The peso (established as the peso convertible) is the currency of Argentina, identified by the symbol $ preceding the amount in the same way as many countries using peso or dollar currencies. It is subdivided into 100 centavos. Its ISO 4217 code is ARS.

The Argentine currency has experienced severe inflation, with periods of hyperinflation, since the mid-20th century, with periodic change of the currency to a new version at a rate ranging from 100:1 to 10,000:1. A new peso introduced in 1992 was worth 10,000,000,000,000 (ten trillion) of the pesos in use until 1970. Since the early 21st century, the Argentine peso has experienced further substantial inflation, reaching 102.5% year-on-year in February 2023, the highest since the 1992 introduction of the current peso.

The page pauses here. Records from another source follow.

Lemma decrement_ttl_spec p :
  bytes_ok p → Ipv4View_parse p = Some {| ip_buf := p |} → len p ≤ 65535 →
  bytes_ok (decrement_ttl p) ∧ edited [(8, 1); (10, 2)] p (decrement_ttl p) ∧
  Ipv4View_parse (decrement_ttl p) = Some {| ip_buf := decrement_ttl p |} ∧
  idx (decrement_ttl p) 8 = Z.max 0 (idx p 8 - 1) ∧
  ip_checksum_valid {| ip_buf := decrement_ttl p |} = true.
Proof.
  intros Hok Hip Hl. pose proof (Ipv4View_parse_Some _ _ Hip) as (_ & Hl20 & Hv & Hh & Ht).
  unfold decrement_ttl. rewrite Hip. set (ip := {| ip_buf := p |}) in *. set (hl := header_len ip) in *.
  set (o := splice p 8 [sat_sub (idx p 8) 1]).
  assert (Hlo : len o = len p) by (apply len_splice; change (len [_]) with 1; lia).
  assert (Hoo : bytes_ok o).
  { unfold o. apply bytes_ok_splice; [done|]. apply bytes_ok_cons; [|constructor].
    pose proof (idx_u8 p 8 Hok). ints. lia. }
  destruct (header_refresh o hl) as (out & Hout & Hb & He & Hc & _); [done|lia|lia|].
  assert (Hz : len (splice o 10 [0; 0]) = len o) by (apply len_splice; change (len [0; 0]) with 2; lia).
  rewrite copy_at_ret in Hout by (change (len [0; 0]) with 2; lia). cbn [mbind outcome_bind] in Hout.
  rewrite slice_chk_ret in Hout by lia. cbn [mbind outcome_bind] in Hout.
  rewrite copy_at_ret in Hout by (rewrite ?len_be16; lia). cbn [fmap outcome_fmap] in Hout. injection Hout as Hout. rewrite Hout.
  assert (He8 : edited [(8, 1)] p o) by (apply (edited_splice p 8 [_]); change (len [_]) with 1; lia).
  assert (E : edited [(8, 1); (10, 2)] p out) by exact (edited_trans _ _ _ _ _ He8 He).
  assert (Hkeep : ∀ i, 0 ≤ i → i < 8 → idx out i = idx p i)
    by (intros i H0 H8; apply (edited_idx _ _ _ _ E); [done|]; intros Hr; ranges).
  split; [done|]. split; [done|]. split; [|split].
  - apply Ipv4View_parse_intro; rewrite ?(edited_len _ _ _ E); [done|by rewrite Hkeep by lia|..];
      unfold u16_at; rewrite ?Hkeep by lia; done.
  - rewrite (edited_idx _ _ _ 8 He); [|lia|intros Hr; ranges]. unfold o.
    rewrite idx_splice_in by (change (len [_]) with 1; lia). done.
  - unfold ip_checksum_valid. apply Z.eqb_eq.
    replace (header_len {| ip_buf := out |}) with hl.
    + cbn [ip_buf]. unfold slice. rewrite drop_0. replace (hl - 0) with hl by lia. done.
    + unfold hl, header_len, ihl, ip. cbn [ip_buf]. by rewrite Hkeep by lia.
Qed.

(** A rewrite by the return half of a redirect. *)
Lemma eval_return_rewrite {Net} `{Ipv4NetOps Net} (rs rs' : RuleSet Net) now pkt ip out :
  ruleset_ok rs → bytes_ok pkt → Ipv4View_parse pkt = Some ip →
  eval_return rs now pkt = Ret (Rewrite out, rs') →
  Ipv4View_parse out = Some {| ip_buf := out |} ∧ idx out 8 = idx pkt 8 ∧
  (∃ ns, Rules.rewritten ip {| ip_buf := out |} ns None).
Proof.
  intros Hrs Hok Hip Hev. pose proof Hev as Hev'. unfold eval_return in Hev. rewrite Hip in Hev.
  destruct (m_conn_ports (Meta_of ip)) as [[sp dp]|] eqn:Hm; [|done].
  destruct (conns rs !! _) as [v|] eqn:Hk; [|done]. destruct (_ <? CONN_IDLE) eqn:Hl; [|done]. bsplit.
  destruct (eval_return_hit rs now pkt ip sp dp v Hrs Hok Hip Hm Hk Hl)
    as (out' & rs'' & Ho & _ & _ & He & Hp & Hr).
  rewrite Hev' in Ho. injection Ho as <- <-. split; [done|]. split; [|by eexists].
  pose proof (Ipv4View_parse_Some _ _ Hip) as (_ & _ & _ & Hh & _).
  rewrite (edited_idx _ _ _ 8 He); [apply idx_take; lia|lia|].
  unfold rewrite_ranges, addr_ranges. rewrite !in_ranges_app.
  assert (Hlf : 0 ≤ l4_field (proto ip)) by (unfold l4_field; repeat case_goal; lia).
  intros [[Hx%in_opt_range|[Hx%in_opt_range|Hx]]|[Hx|Hx]]; try lia; [|destruct (has_ports _)|]; try ranges.
  destruct (has_ports _); [|ranges]. apply in_ranges_app in Hx as [Hx%in_opt_range|Hx%in_opt_range]; lia.
Qed.

Section facts.
Context {Net : Type} `{Ipv4NetOps Net}.
Implicit Types (r : Inner Net) (l : Leg Net).

(** ** Peers *)

(** The connected pairs, as the symmetric relation they stand for. *)
Definition linked r (a b : bytes) : Prop := (a, b) ∈ pairs r ∨ (b, a) ∈ pairs r.

Lemma other_end_spec name p other :
  other_end name p = Some other → p = (name, other) ∨ p = (other, name).
Proof. unfold other_end. destruct p as [a b]. repeat case_bool_decide; cbn in *; intros; simplify_eq; auto. Qed.
Lemma elem_of_peers r name l :
  l ∈ peers_of r name ↔ ∃ other, linked r name other ∧ legs r !! other = Some l.
Proof.
  unfold peers_of, linked. rewrite list_elem_of_omap. split.
  - intros (p & Hp & Hl). destruct (other_end name p) as [other|] eqn:E; [|done]. exists other.
    apply other_end_spec in E as [-> | ->]; cbn in Hl; auto.
  - intros (other & [Hp|Hp] & Hl).
    + exists (name, other). split; [done|]. unfold other_end. cbn. by rewrite bool_decide_eq_true_2.
    + exists (other, name). split; [done|]. unfold other_end. cbn.
      case_bool_decide as E; [by rewrite E in Hl |]. by rewrite bool_decide_eq_true_2.
Qed.

(** ** ICMP errors *)

Definition quiet (ip : Ipv4View) : Prop :=
  proto ip = IPPROTO_ICMP ∧ ∀ i, IcmpView_parse (ip_payload ip) = Some i → icmp_type i ≠ ICMP_ECHO_REQUEST.
(** An ICMP error about the packet [p], sent by the gateway of [on]. *)
Definition error_says (on : Leg Net) (p : bytes) (ty code : Z) (packet : bytes) : Prop :=
  ∃ v m, Ipv4View_parse packet = Some v ∧ ip_src v = leg_gw_ip on ∧ ip_dst v = ip_src {| ip_buf := p |} ∧
    proto v = IPPROTO_ICMP ∧ ip_checksum_valid v = true ∧ IcmpView_parse (ip_payload v) = Some m ∧
    icmp_type m = ty ∧ icmp_code m = code ∧ icmp_checksum_valid m = true ∧
    icmp_payload m = take (Z.to_nat (header_len {| ip_buf := p |} + 8)) p.

Lemma icmp_error_spec (on : Leg Net) p ty code (r0 r1 r2 r3 : Z) :
  bytes_ok p → Ipv4View_parse p = Some {| ip_buf := p |} → len p ≤ 65535 → is_u32 (leg_gw_ip on) →
  is_u8 ty → is_u8 code → bytes_ok [r0; r1; r2; r3] →
  (quiet {| ip_buf := p |} ∧ icmp_error on p ty code [r0; r1; r2; r3] = RDrop) ∨
  (¬ quiet {| ip_buf := p |} ∧ ∃ packet, icmp_error on p ty code [r0; r1; r2; r3] = Answer on packet ∧
    error_says on p ty code packet).
Proof.
  intros Hok Hip Hl Hg Ht Hc Hr. unfold icmp_error. rewrite Hip. set (ip := {| ip_buf := p |}) in *.
  destruct ((proto ip =? IPPROTO_ICMP) && _) eqn:Eq.
  { left. split; [|done]. bsplit. split; [done|]. intros i Hi. rewrite Hi in *. by bsplit. }
  right. split.
  { intros [Hp Hi]. rewrite Hp, Z.eqb_refl in Eq. cbn in Eq.
    destruct (IcmpView_parse (ip_payload ip)) as [i|]; [|done]. bsplit. by apply (Hi i). }
  pose proof (Ipv4View_parse_Some _ _ Hip) as (_ & _ & _ & Hh & _). fold ip in Hh.
  assert (Hq : slice p 0 (Z.min (header_len ip + 8) (len p)) = take (Z.to_nat (header_len ip + 8)) p).
  { unfold slice. rewrite drop_0, Z.sub_0_r. destruct (decide (header_len ip + 8 ≤ len p)).
    - by rewrite Z.min_l by lia.
    - rewrite Z.min_r by lia. rewrite !take_ge; [done|unfold len in *; lia|unfold len; lia]. }
  rewrite Hq. set (q := take _ p).
  assert (Hlq : len q ≤ 68).
  { unfold q. rewrite len_take. unfold header_len, ihl.
    assert (Z.land (idx (ip_buf ip) 0) 15 ≤ 15); [|lia].
    pose proof (Z.land_ones (idx (ip_buf ip) 0) 4 ltac:(lia)) as HL. change (Z.ones 4) with 15 in HL.
    rewrite HL. change (2 ^ 4) with 16. pose proof (Z.mod_pos_bound (idx (ip_buf ip) 0) 16). lia. }
  destruct (icmp_build_ok ty code r0 r1 r2 r3 q) as (Hmo & Hml & Hmp & Hmc); [done|done|done|unfold q; auto with vmlab|lia|].
  set (m := icmp_build ty code [r0; r1; r2; r3] q) in *.
  assert (His : is_u32 (ip_src ip)) by (by apply ipv4_at_u32).
  assert (Hid : is_u16 (ip_id ip)) by (by apply u16_at_u16).
  destruct (ipv4_build _ _ _ _ m _) as [packet|] eqn:Hb; [|apply ipv4_build_None in Hb; lia].
  apply ipv4_build_Some in Hb as (_ & _ & _ & Hbp); try done.
  specialize (Hbp []) as (Hpp & Hsrc & Hdst & Hpr & _ & _ & _ & _ & Hpay & Hck). rewrite app_nil_r in *.
  exists packet. split; [done|]. destruct Hmc as (M1 & M2 & _ & M4 & M5).
  exists {| ip_buf := packet |}, {| icmp_buf := m |}. rewrite Hpay. split_and!; done.
Qed.

(** ** Verdicts *)

Definition leg_ok (name : bytes) l : Prop :=
  leg_name l = name ∧ ruleset_ok (leg_rules l) ∧ is_u32 (leg_gw_ip l) ∧ is_u16 (leg_mtu l).
Definition router_ok r : Prop := map_Forall leg_ok (legs r).

(** [peer] is the leg a packet for [dst] from the segment [from] goes to. *)
Definition peer_for r (from : bytes) (dst : Ipv4Addr) (peer : Leg Net) : Prop :=
  linked r from (leg_name peer) ∧ legs r !! leg_name peer = Some peer ∧
  net_contains (leg_subnet peer) dst = true.

(** The packet that leaves toward [to] for the packet [ip] that came in. *)
Definition forwarded_ok (now : Z) (to : Leg Net) (ip : Ipv4View) (packet : bytes) : Prop :=
  ip_dst ip ≠ leg_gw_ip to ∧ ip_dst ip ≠ net_network (leg_subnet to) ∧
  ip_dst ip ≠ net_broadcast (leg_subnet to) ∧ 1 < ttl ip ∧ total_len ip ≤ leg_mtu to ∧
  ∃ v, Ipv4View_parse packet = Some v ∧ same_route v ip ∧ ttl v = ttl ip - 1 ∧ ip_checksum_valid v = true ∧
    ((ip_src v = ip_src ip ∧ ip_payload v = ip_payload ip) ∨
     ∃ hop rs, eval_return (leg_rules to) now hop = Ret (Rewrite packet, rs)).

(** The packet sent back to the sender of [ip] on its own segment. *)
Definition answer_ok (on peer : Leg Net) (ip : Ipv4View) (p packet : bytes) : Prop :=
  (ip_dst ip = leg_gw_ip peer ∧ icmp_echo_reply_for p = Some packet) ∨
  (ttl ip ≤ 1 ∧ error_says on p ICMP_TIME_EXCEEDED 0 packet) ∨
  (leg_mtu peer < total_len ip ∧ dont_fragment ip = true ∧
   error_says on p ICMP_DEST_UNREACHABLE ICMP_FRAG_NEEDED packet).

Definition verdict_ok r (now : Z) (from frame : bytes) (d : Decision Net) r' : Prop :=
  match d with
  | NotRouted => r' = r ∧
      (routed_packet frame = None ∨ legs r !! from = None ∨
       ∃ ip p, routed_packet frame = Some (ip, p) ∧ ∀ peer, ¬ peer_for r from (ip_dst ip) peer)
  | RForward to packet => ∃ ip p rs, routed_packet frame = Some (ip, p) ∧ is_Some (legs r !! from) ∧
      peer_for r from (ip_dst ip) to ∧ forwarded_ok now to ip packet ∧
      r' = put_leg r (set_leg_rules to rs)
  | Answer on packet => r' = r ∧ legs r !! from = Some on ∧
      ∃ ip p peer, routed_packet frame = Some (ip, p) ∧ peer_for r from (ip_dst ip) peer ∧
        answer_ok on peer ip p packet
  | RDrop => r' = r ∧ ∃ ip p peer, routed_packet frame = Some (ip, p) ∧ peer_for r from (ip_dst ip) peer
  end.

The official exchange rate for the United States dollar valued the new peso at one US dollar at its introduction in 1992; it then dropped, hovering around 3:1 from 2002 to 2008, dropping from 6:1 to 10:1 between 2009 and 2015, and continuing to drop. On 3 February 2023 the official government exchange rate  was ARS$188 to one US dollar; the unregulated rate valued the peso at about half, with ARS$375=USD$1. There are sometimes multiple official exchange rates for different purposes such as supporting exporters.

History
Amounts in earlier pesos were sometimes preceded by a "$" sign and sometimes, particularly in formal use, by symbols identifying that it was the specific currency in use at the time, for example "100" or "" for pesos moneda nacional. The peso introduced in 1992 is just called peso (until 2002, peso convertible), and is written preceded by a "$" sign only. Earlier pesos replaced currencies also called peso, and sometimes two varieties of peso coexisted, making it necessary to have a distinguishing term to use, at least in the transitional period; the 1992 peso replaced a currency with a different name, austral.

Peso before 1826
The peso was a name often used for the silver Spanish eight-real coin. Following independence, Argentina began issuing its own coins, denominated in reales, soles and escudos, including silver eight-real (or sol) coins still known as pesos. These coins, together with those from neighbouring countries, circulated until 1881.

Peso fuerte, 1826–1881
In 1826, two paper money issues began, denominated in pesos. One, the peso fuerte ($F) was a convertible currency, with 17 pesos fuertes equal to one Spanish ounce (27.0643 g) of 0.916 fine gold. It was replaced by the peso moneda nacional at par in 1881.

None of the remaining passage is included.